We all have that one friend, who’s shy, introverted, a little weird, and possibly has some social anxiety issues. You invite them to a thing, they spend a lot of it hanging around the food table and sucking at small talk. It’s probably easier for them to make friends with the cat than with new humans at the party. But later, they’re like “Yeah, that was fun, thanks for bringing me along.”

Okay, fine, I’m that person. However, few people realize it unless I tell them, because I’m also a professional performer and my resting bitch-face actually comes across as neutral when I want it to.
So, you have this friend, and you somehow arrive at the conclusion that since they’re an adult, it’s on them to tell you how they’re doing, and whether or not they’re having fun (shocking, right?). If you bring them to an event and they don’t look like they’re the life of the party, but they also don’t tearfully ask you to leave, it’s probably a sign that they’re doing okay. Perhaps their version of having fun simply doesn’t look like your version of having fun. Maybe they just like people-watching. Whatever. It’s cool.
What amazes me is that so few people seem able to translate this mentality – they’re an adult, they’re responsible for their own experience, if they need something they’ll tell me – from friendships to relationships.
Some of the problems I’ve heard about, and experienced, when it comes to sex and relationships take the following shapes:
- “My partner agrees to do the things I want to do, but doesn’t seem to enjoy them as much as I do.”
- “I want to perform XYZ sexual activities on/to my partner, but they don’t orgasm from it, what’s wrong with me?”
- “Whenever we do ABC my partner clams up, and doesn’t sound like they’re into it, or not as much as I would if someone were doing ABC to me.”
Now obviously, obviously, there’s room in here for someone to be enduring touch or a social activity, or to feel/be coerced into doing something. There are definitely ways that an unhealthy or abusive dynamic can look rather like what I’m describing here. However, this post is more about relationships where people are making an effort to do the work to not create co-dependent, manipulative, and/or abusive patterns. I’m assuming mature adults who aren’t perfect, but are willing to admit when they’re wrong, and make amends, and try to do better in the future (and are probably in therapy, or at least open to the idea that asking for help doesn’t mean you’re broken).

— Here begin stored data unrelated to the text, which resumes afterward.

(* ===== verification/Bench.v ===== *)
(** * The benchmark's client (bench/client/client.go)

    A connection that stays open, and the discovery of the leader over a list of seeds.
    The network is a class: what a dial, a write and a close do, what can be read on a
    connection before a deadline and what is left after a read. *)

From S2P Require Import Prelude GoLang Protocol KvMessages ClusterMessages ClientMessages Messages.
From S2P Require Import Strings Raft Cli.

Class Network (N : Type) := {
  net_dial : addr → N → go nat * N;
  net_write : nat → gobytes → N → go () * N;
  net_reader : nat → Z → N → reader;
  net_rest : nat → reader → N → N;
  net_close : nat → N → N;
}.

Definition Second : Z := 1000000000.

Definition err_not_topology (opcode : Z) : error :=
  ErrorString (str "expected TopologyResponse, got 0x" ++ hex2 opcode).
Definition err_wait (maxWait : gostring) : error := ErrorString (str "no leader found within " ++ maxWait).
Definition err_no_seed : error := ErrorString (str "no seed returned a topology with a leader").

Section client.
Context {N : Type} {NW : Network N}.

(** [Conn] wraps the number of the connection. *)
Definition Conn : Type := nat.

Definition Dial (a : addr) (net : N) : go Conn * N := net_dial a net.

Definition Send (c : Conn) (msg : Msg) (net : N) : go () * N :=
  match WriteFrame [] msg with
  | Ok data => net_write c data net
  | Err e => (Err e, net)
  | Panic => (Panic, net)
  end.

Definition Recv (c : Conn) (timeout : Z) (net : N) : go Msg * N :=
  let '(res, rd) := ReadFrame registry (net_reader c timeout net) 0 in
  (res, net_rest c rd net).

Definition op_timeout (opTimeout : Z) : Z := if opTimeout <=? 0 then 5 * Second else opTimeout.

Definition Do (c : Conn) (req : Msg) (opTimeout : Z) (net : N) : go Msg * N :=
  let d := op_timeout opTimeout in
  match Send c req net with
  | (Ok _, net) => Recv c d net
  | (Err e, net) => (Err e, net)
  | (Panic, net) => (Panic, net)
  end.

Definition Close (c : Conn) (net : N) : N := net_close c net.

Definition FetchTopology (a : addr) (net : N) : go TopologyResponse * N :=
  match Dial a net with
  | (Err e, net) => (Err e, net)
  | (Panic, net) => (Panic, net)
  | (Ok c, net) =>
      let '(res, net) :=
        match Send c topology_request net with
        | (Ok _, net) => Recv c (3 * Second) net
        | (Err e, net) => (Err e, net)
        | (Panic, net) => (Panic, net)
        end in
      (msg ← res;
       match msg with
       | MTopologyResponse topo => Ok topo
       | _ => Err (err_not_topology (OpCode msg))
       end, Close c net)
  end.

Fixpoint DiscoverLeader (seeds : list addr) (net : N) : go (addr * list addr) * N :=
  match seeds with
  | [] => (Err err_no_seed, net)
  | seed :: seeds =>
      match FetchTopology seed net with
      | (Panic, net) => (Panic, net)
      | (Err _, net) => DiscoverLeader seeds net
      | (Ok topo, net) =>
          if bool_decide (TopologyResponse_LeaderAddr topo = []) then DiscoverLeader seeds net
          else (Ok (TopologyResponse_LeaderAddr topo, NodeInfo_Address <$> TopologyResponse_Nodes topo), net)
      end
  end.

(** [WaitForLeader] makes a turn while its clock is before the deadline: [clock] are
    the times at which it looks; [maxWait] is the text of the duration. *)
Fixpoint WaitForLeader (clock : list Z) (deadline : Z) (maxWait : gostring) (seeds : list addr) (net : N)
    : go (addr * list addr) * N :=
  match clock with
  | [] => (Err (err_wait maxWait), net)
  | t :: clock =>
      if t <? deadline then
        match DiscoverLeader seeds net with
        | (Err _, net) => WaitForLeader clock deadline maxWait seeds net
        | found => found
        end
      else (Err (err_wait maxWait), net)
  end.

(** A leader that is found has an address that some seed's topology named. *)
Lemma DiscoverLeader_found seeds : ∀ net l peers net',
  DiscoverLeader seeds net = (Ok (l, peers), net') →
  l ≠ [] ∧ ∃ seed net0 topo, seed ∈ seeds ∧ FetchTopology seed net0 = (Ok topo, net') ∧
    TopologyResponse_LeaderAddr topo = l.
Proof.
  induction seeds as [|seed seeds IH]; intros net l peers net'; cbn [DiscoverLeader]; [done|].
  destruct (FetchTopology seed net) as [[topo|e|] net1] eqn:E; [case_bool_decide| |done]; intros H1.
  2: { injection H1 as <- <- <-. split; [done|]. exists seed, net, topo. split_and!; [by left|done|done]. }
  all: apply IH in H1 as (Hl & s & n0 & t & Hs & ?); split; [done|]; exists s, n0, t; split; [by right|done].
Qed.

(** A request is written whole, and its answer is the next frame on the connection. *)
Lemma Do_spec c (req : Msg) timeout net :
  Do c req timeout net =
  match net_write c (frame_bytes req) net with
  | (Ok _, net) => Recv c (op_timeout timeout) net
  | (Err e, net) => (Err e, net)
  | (Panic, net) => (Panic, net)
  end.
Proof. unfold Do, Send. rewrite WriteFrame_bytes. cbn [app]. by destruct (net_write _ _ _) as [[]]. Qed.
End client.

But, just like someone’s resting bitch face in a social situation might look unpleasant to outsiders, but is actually just a neutral expression worn by someone who’s having an a-okay time, someone’s sexytimes face could look contorted or like they’re in agony or whatever…but they’re actually really caught up in the sensation and having a GREAT time. Seriously, not everyone looks like they’re in total bliss when they’re swept up in a sensual or sexual experience.
I guess what I’m saying here is that just as I want my friends to accept that I’m weird and awkward in social settings but still capable of having a good time, I want everyone to accept that their partners’ enjoyment of an activity may not look like their own – but that’s okay. If you can trust your friends to be like “hey here’s what’s going on with me, I’m good to hang out for a while” then why not your partners?
My main tip here is to recognize that someone else’s experience is not always about you. You might’ve invited your friend to the party, but your responsibility ends there (I mean, you’ve gotta follow through if you offered them a ride, and you’ve gotta not be a dick in general, but yeah). Similarly, you can craft experiences to share with your romantic and/or sexual partner(s), but you’re only responsible for some of that when the other person hops on board. As soon as another person’s involved, it’s not all about you. And I know there can be a lot of shame in feeling like you (especially cis-het men) haven’t done enough to create the perfect experience for your partner thanks to socialization… but let me reiterate, it’s not all about you. Each individual brings their own history and context to the table, and trying to take responsibility for their experience of an interaction robs them of their individuality and agency.
See also: Changing Your Conditioning Sucks But Sometimes You Gotta
When it comes down to it, accept that in order to meaningfully interact with others, you must use your words. It’ll sometimes be scary, or awkward, or both. But humans are maddeningly and wondrously opaque to one another, and recognizing this truth doesn’t detract from our need to feel connected to others who invariably experience the world differently than us. At the same time, we’ve been socialized to believe that we must internalize and predict our lovers’ every need and desire in order to be worthy of them.
So, we’re all in a bit of a bind here, and it’ll take more compassion and communication to work our way out. I’m guessing most of you have heard the admonition to not perform negative self-talk along the lines of “if you wouldn’t talk to your friend that way, why would you talk to yourself that way?” Well, my suggestion is this post is more along the lines of “If you wouldn’t talk to your (weird introverted) friend that way, why would you talk to your lover that way?” Give it a try. Maybe it’ll help with empathy and connection!